Dragon dans les nuages, 1922, encre sur papier, rouleau suspendu, Qi Baishi (1864-1957)
Dragon dans les nuages, Qi Baishi

夫上古人之教下也
皆謂之
虛邪賊風
避之有
話炎虛無
氣從之
神內守
病安從來

Su Wen

Ce qu’enseignaient les Saints de la Haute antiquité à leurs sujets Revenait à ceci :
Évitez le vide qui appelle les pervers, et les vents voleurs,
En tenant compte de la saison.
Dans le calme tranquille, le vide et la vacance,
Les souffles authentiques procèdent heureusement.
L’Esprit vital gardé à l’interne,
Les maladies, comment surviendraient-elles ?

La vie, la médecine et la sagesse

Les souffles suivent l’ordre naturel et sont alors corrects ( zhèng ) ou authentiques ( 真 zhēn ), ou bien ils se dérèglent et sont alors pervers ( 邪 xié ).

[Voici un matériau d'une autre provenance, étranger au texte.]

(** * seller.py: reconciliation and batching core of the marketplace sync

    A shallow embedding of the pure part of [seller.py]: the chunking
    generator [divide], the price normaliser [price_conversion], the two
    reconcilers [create_stocks] and [create_prices], and the order in which
    [main], [upload_prices] and [upload_stocks] chain them.

    Conventions of the embedding.
    - A Python [str] is a [string] holding its UTF-8 bytes.  Splitting on
      ["."] and deleting everything outside [0-9] act on UTF-8 bytes exactly
      as they act on code points, because no byte of a multi-byte sequence
      is below 128.
    - A spreadsheet cell is a [pyval]: [None], a [bool], an [int] or a [str].
      Cells that pandas reads as floating point numbers are outside the
      embedding.
    - A distributor row is a [dict] with string keys, a [gmap string pyval];
      [dict.get] of an absent key is [None].
    - An exception is a value [Raise e] of [result]; nothing in the
      reconcilers catches one.
    - The list object [offer_ids] is mutated in place by [create_stocks].
      Every function that receives it returns its final contents next to its
      own result, so that a caller which goes on using the same object sees
      the mutation. *)

From Stdlib Require Import Ascii String.
From stdpp Require Import gmap strings list pretty.

Open Scope string_scope.
Open Scope Z_scope.
Open Scope list_scope.
(* ================================================================== *)
(** * Lifecycle of a convex and of the cache *)
(* ================================================================== *)

(** What can happen to a convex the game holds a pointer to: it is handed
    to [ConvexFree], or it is one element (after [before], ahead of
    [after]) of an array handed to the compound constructor. *)
Inductive ConvexEvent :=
| EvConvexFree
| EvCompound (E : Externals) (before after : list CPhysConvex).

Definition convex_step (ev : ConvexEvent) (c : CPhysConvex) : option CPhysConvex :=
  match ev with
  | EvConvexFree => ConvexFree c
  | EvCompound E before after =>
      nth_error (snd (Compound_new E (before ++ c :: after))) (length before)
  end.

Fixpoint convex_run (evs : list ConvexEvent) (c : CPhysConvex) : option CPhysConvex :=
  match evs with
  | [] => Some c
  | ev :: rest =>
      match convex_step ev c with
      | Some c' => convex_run rest c'
      | None => None
      end
  end.

(** The caches a [CPhysicsCollision] can hold: empty at first, then grown
    by [CreateBBox] only. *)
Inductive cache_reachable (E : Externals) : CPhysicsCollision -> Prop :=
| cache_initial : cache_reachable E (mkCollision [])
| cache_request st mins maxs :
    cache_reachable E st ->
    cache_reachable E (snd (CreateBBox E st mins maxs)).
(** Every step of the decoding loop is defined, and touches only the drop
    counter and the two output buffers. *)
Lemma decode_body_total (iSegment i : Z) (st : ThermalData) :
  state_ok st = true -> 1 <= iSegment <= 4 -> 0 <= i < 4920 ->
  exists f st',
    decode_body iSegment i st = Some (f, st') /\
    state_ok st' = true /\ same_frame st st' /\ same_range st st'.
Proof.
  intros Hok Hs Hi.
  destruct (Z.lt_ge_cases (cmod i 82) 2) as [Hh|Hh].
  { exists Next, st. rewrite decode_body_header by assumption.
    repeat split; assumption. }
  destruct (sample_defined st iSegment i Hok Hs Hi) as (v & Hv & Hvr).
  destruct (Z.eq_dec v 0) as [->|Hnz].
  { eexists Break, _. rewrite decode_body_zero by assumption.
    repeat split. exact Hok. }
  destruct (position_bounds iSegment i Hs Hi Hh) as [Hc Hr].
  pose proof (intensity_range st v Hok) as Hint.
  destruct (write_pixel_spec st (row_of iSegment i) (column_of i)
              (intensity st v) (temperature_of v) Hok Hr Hc)
    as (cb & cg & cr & _ & _ & _ & Hw); [lia|].
  rewrite (decode_body_pixel iSegment i v st) by assumption.
  simpl in Hw. rewrite Hw. simpl. eexists Next, _. split; [reflexivity|].
  split; [|repeat split].
  apply state_ok_spec in Hok as (H1 & H2 & H3 & H4 & H5 & H6).
  apply state_ok_intro; simpl; rewrite ?length_insert; assumption.
Qed.

Lemma decode_segment_total (iSegment : Z) (st : ThermalData) :
  state_ok st = true -> 1 <= iSegment <= 4 ->
  exists st',
    decode_segment iSegment st = Some (Next, st') /\
    state_ok st' = true /\ same_frame st st' /\ same_range st st'.
Proof.
  intros Hok Hs. unfold decode_segment.
  destruct (for_range_total
              (fun s0 => state_ok s0 = true /\ same_frame st s0 /\ same_range st s0)
              (decode_body iSegment) 0 4920 st) as (st' & Hrun & Hinv).
  - repeat split; assumption.
  - intros j s0 Hj (Hok0 & Hf0 & Hr0).
    destruct (decode_body_total iSegment j s0 Hok0 Hs Hj) as (f & s1 & Hb & Hok1 & Hf1 & Hr1).
    exists f, s1. split; [assumption|]. split; [assumption|].
    split; [eapply same_frame_trans | eapply same_range_trans]; eassumption.
  - exists st'. rewrite Hrun. split; [reflexivity | assumption].
Qed.

Lemma decode_pass_total (st : ThermalData) :
  state_ok st = true ->
  exists st',
    decode_pass st = Some st' /\
    state_ok st' = true /\ same_frame st st' /\ same_range st st'.
Proof.
  intros Hok. unfold decode_pass.
  apply (for_range_total
           (fun s0 => state_ok s0 = true /\ same_frame st s0 /\ same_range st s0)).
  - repeat split; assumption.
  - intros j s0 Hj (Hok0 & Hf0 & Hr0).
    destruct (decode_segment_total j s0 Hok0) as (s1 & Hb & Hok1 & Hf1 & Hr1); [lia|].
    exists Next, s1. split; [assumption|]. split; [assumption|].
    split; [eapply same_frame_trans | eapply same_range_trans]; eassumption.
Qed.

(** ** The auto-ranging pass *)

Lemma scan_inv_refl (st : ThermalData) : state_ok st = true -> scan_inv st st.
Proof. intros Hok. unfold scan_inv, same_frame. repeat split; try assumption; lia. Qed.

Lemma scan_inv_trans (a b c : ThermalData) :
  scan_inv a b -> scan_inv b c -> scan_inv a c.
Proof.
  unfold scan_inv, same_frame.
  intros (_ & (Ha1 & Ha2 & Ha3 & Ha4) & Hb1 & Hb2 & Hb3 & Hb4 & Hb5 & Hb6 & Hb7 & Hb8 & Hb9)
         (Hok & (Hc1 & Hc2 & Hc3 & Hc4) & Hd1 & Hd2 & Hd3 & Hd4 & Hd5 & Hd6 & Hd7 & Hd8 & Hd9).
  rewrite Ha1 in Hd8. rewrite Ha2 in Hd9.
  repeat split; try assumption; try congruence; try lia.
  - intros Hf. rewrite Hd8, Hb8 by assumption. reflexivity.
  - intros Hf. rewrite Hd9, Hb9 by assumption. reflexivity.
Qed.

Lemma scan_body_total (iSegment i : Z) (st : ThermalData) :
  state_ok st = true -> 1 <= iSegment <= 4 -> 0 <= i < 4920 ->
  exists st', scan_body iSegment i st = Some (Next, st') /\ scan_inv st st'.
Proof.
  intros Hok Hs Hi. unfold scan_body.
  destruct (cmod i 82 <? 2); [exists st; split; [reflexivity | now apply scan_inv_refl]|].
  destruct (sample_defined st iSegment i Hok Hs Hi) as (v & Hv & Hvr).
  rewrite Hv. simpl.
  destruct (v =? 0); [exists st; split; [reflexivity | now apply scan_inv_refl]|].
  eexists. split; [reflexivity|].
  pose proof (state_ok_spec st Hok) as (H1 & H2 & H3 & H4 & H5 & H6).
  destruct (autoRangeMax_ st) eqn:Emax, (autoRangeMin_ st) eqn:Emin; simpl;
    rewrite ?Emin, ?Emax; simpl;
    repeat match goal with
           | |- context [?a >? ?b] => destruct (Z.gtb_spec a b); simpl; rewrite ?Emin, ?Emax; simpl
           | |- context [?a <? ?b] => destruct (Z.ltb_spec a b); simpl; rewrite ?Emin, ?Emax; simpl
           end;
    (split; [apply state_ok_intro; simpl; (assumption || lia)|]);
    unfold same_frame; simpl; rewrite ?Emin, ?Emax;
    repeat split; try reflexivity; try lia; try discriminate.
Qed.

Lemma scan_total (st : ThermalData) :
  state_ok st = true ->
  exists st', for_range 1 5 scan_segment st = Some st' /\ scan_inv st st'.
Proof.
  intros Hok. apply (for_range_total (scan_inv st)); [now apply scan_inv_refl|].
  intros s s0 Hs Hinv0. unfold scan_segment.
  destruct (for_range_total (scan_inv s0) (scan_body s) 0 4920 s0)
    as (s1 & Hrun & Hinv1).
  - apply scan_inv_refl, Hinv0.
  - intros j s2 Hj Hinv2.
    destruct (scan_body_total s j s2) as (s3 & Hb & Hinv3); [apply Hinv2 | lia | lia |].
    exists Next, s3. split; [assumption | eapply scan_inv_trans; eassumption].
  - exists Next, s1. rewrite Hrun. split; [reflexivity|].
    eapply scan_inv_trans; eassumption.
Qed.

Lemma seed_ok (st : ThermalData) :
  state_ok st = true ->
  state_ok (seed st) = true /\ same_frame st (seed st) /\
  temperature_data_ (seed st) = temperature_data_ st /\
  image_data_ (seed st) = image_data_ st /\
  n_zero_value_drop_frame_ (seed st) = n_zero_value_drop_frame_ st /\
  maxValue_ (seed st) = (if autoRangeMin_ st then 65535 else maxValue_ st) /\
  minValue_ (seed st) = (if autoRangeMax_ st then 0 else minValue_ st).
Proof.
  intros Hok. pose proof (state_ok_spec st Hok) as (H1 & H2 & H3 & H4 & H5 & H6).
  unfold seed, same_frame.
  destruct (autoRangeMin_ st) eqn:Emin, (autoRangeMax_ st) eqn:Emax; simpl;
    rewrite ?Emin, ?Emax; simpl;
    (split; [apply state_ok_intro; simpl; (assumption || lia)|]);
    rewrite ?Emin, ?Emax; repeat split; reflexivity.
Qed.

(** The pass is defined on every well-formed state.  With a flag on, the
    bounds it leaves are the ones the seeds and the scan produce, and
    [diff_] and [scale_] are recomputed from them whatever they are. *)
Lemma auto_range_total (st : ThermalData) :
  state_ok st = true ->
  exists st',
    auto_range st = Some st' /\
    state_ok st' = true /\ same_frame st st' /\
    temperature_data_ st' = temperature_data_ st /\
    image_data_ st' = image_data_ st /\
    n_zero_value_drop_frame_ st' = n_zero_value_drop_frame_ st /\
    (autoRangeMin_ st || autoRangeMax_ st = false -> st' = st) /\
    (autoRangeMin_ st || autoRangeMax_ st = true ->
       diff_ st' = f32_of_int (maxValue_ st' - minValue_ st') /\
       scale_ st' = f32_div (f32_of_int 255) (diff_ st')) /\
    (autoRangeMin_ st = true -> maxValue_ st' = 65535) /\
    (autoRangeMax_ st = true -> minValue_ st' = 0) /\
    (autoRangeMin_ st = false -> maxValue_ st <= maxValue_ st') /\
    (autoRangeMax_ st = false -> minValue_ st' <= minValue_ st).
Proof.
  intros Hok. unfold auto_range.
  destruct (autoRangeMin_ st || autoRangeMax_ st) eqn:Eflags.
  - destruct (seed_ok st Hok) as (Hok1 & Hf1 & Ht1 & Hi1 & Hn1 & Hmax1 & Hmin1).
    destruct (scan_total (seed st) Hok1)
      as (st2 & Hrun & Hok2 & Hf2 & Ht2 & Hi2 & Hn2 & _ & _ & Hmin2 & Hmax2 & Hkmin & Hkmax).
    rewrite Hrun. simpl. eexists. split; [reflexivity|].
    pose proof (state_ok_spec st2 Hok2) as (H1 & H2 & H3 & H4 & H5 & H6).
    split; [apply state_ok_intro; simpl; assumption|].
    split; [eapply same_frame_trans; [exact Hf1 | exact Hf2]|].
    simpl. repeat split; try congruence.
    + intros Emin. rewrite Emin in Hmax1. lia.
    + intros Emax. rewrite Emax in Hmin1. lia.
    + intros Emin. rewrite Emin in Hmax1. lia.
    + intros Emax. rewrite Emax in Hmin1. lia.
  - exists st. repeat split; try assumption; try discriminate; try lia.
    + intros Emin. rewrite Emin in Eflags. discriminate.
    + intros Emax. rewrite Emax, orb_true_r in Eflags. discriminate.
Qed.

Lemma publish_spec (st : ThermalData) :
  n_zero_value_drop_frame_ (publish st) = 0 /\
  same_range st (publish st) /\
  temperature_data_ (publish st) = temperature_data_ st /\
  image_data_ (publish st) = image_data_ st /\
  shelf_ (publish st) = shelf_ st /\
  events_ (publish st) =
    events_ st ++ [EvPublish (temperature_data_ st) (image_data_ st)] /\
  (state_ok st = true -> state_ok (publish st) = true).
Proof.
  unfold publish.
  destruct (Z.eqb_spec (n_zero_value_drop_frame_ st) 0) as [E|E]; simpl;
    repeat split; try assumption; try reflexivity;
    unfold state_ok; simpl; intros Hok; exact Hok.
Qed.
(** X14: [buy] hands a swap to the executor only past all its gates: the
    mint is in the snipe list when that mode is on, admission was granted,
    the lookups and the pool keys succeeded, the filter check (outside
    snipe-list mode) answered [true], and the entry gate gave a buy signal. *)
Theorem buy_trades_only_past_its_gates (cfg : BotConfig) (env : BuyEnv) (b b' : Bot)
    (c : completion unit unit) (evs : list Event) (i : nat) :
  buy cfg env b = Some (c, b') ->
  trace b' = trace b ++ evs ->
  In (EvBuySwap i) evs ->
  (useSnipeList cfg = true -> inSnipeList env = true)
  /\ admission_denied cfg b = false
  /\ gates_passed cfg env.
Proof.
  intros Hrun Hevs Hin.
  destruct (buy_shape cfg env b)
    as (c0 & b0 & k & Hrun0 & _ & _ & Htrace & _ & _ & _ & Hgates & _).
  rewrite Hrun in Hrun0. inversion Hrun0; subst c0 b0.
  destruct Htrace as [(Hb & _) | (Hsnipe & Hadm & Ht)].
  - subst b'. rewrite <- (app_nil_r (trace b)) in Hevs at 1.
    apply app_inv_head in Hevs. subst evs. destruct Hin.
  - rewrite Hevs in Ht. apply app_inv_head in Ht. subst evs.
    split; [|split; [exact Hadm|]].
    + intros Hon. rewrite Hon in Hsnipe. cbn in Hsnipe.
      destruct (inSnipeList env); [reflexivity | discriminate Hsnipe].
    + apply Hgates. destruct k as [|k]; [|lia].
      cbn in Hin. destruct Hin as [Hin | [Hin | []]]; discriminate Hin.
Qed.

Les souffles circulent et s’activent selon les cycles propres à l’organisme; ils sont aussi en résonance avec les grands cycles naturels comme les saisons, ainsi qu’avec les souffles du moment et du lieu où l’on se trouve : froid ou chaleur, environnement psychologique …

Ce n’est pas la quantité de souffles qui fait la santé, c’est l’harmonieuse distribution de tous les constituants, qui se rendent, comme d’eux-mêmes, là où ils sont attendus.

Les souffles s’entretiennent par ce qui vient de la Terre, des essences assimilées par la digestion, qui remplissent les zàng , renouvellent les substances et les liquides; et par ce qui vient du ciel, de l’environnement, de la respiration. Ils s’entretiennent aussi de tout ce qui pénètre l’individu, entrant non seulement par les pores mais par les organes des sens; ce qui conforte l’ordre dans la distribution et le mouvement des souffles ou au contraire le contrarie, le bouleverse.

Les esprits guident les souffles; le cœur souverain est responsable de leur harmonie, par sa propre harmonie.

Les exercices taoïstes de santé sont ainsi destinés à renforcer le 正氣 zhèng qì, soutient de la vitalité originelle par diverses méthodes.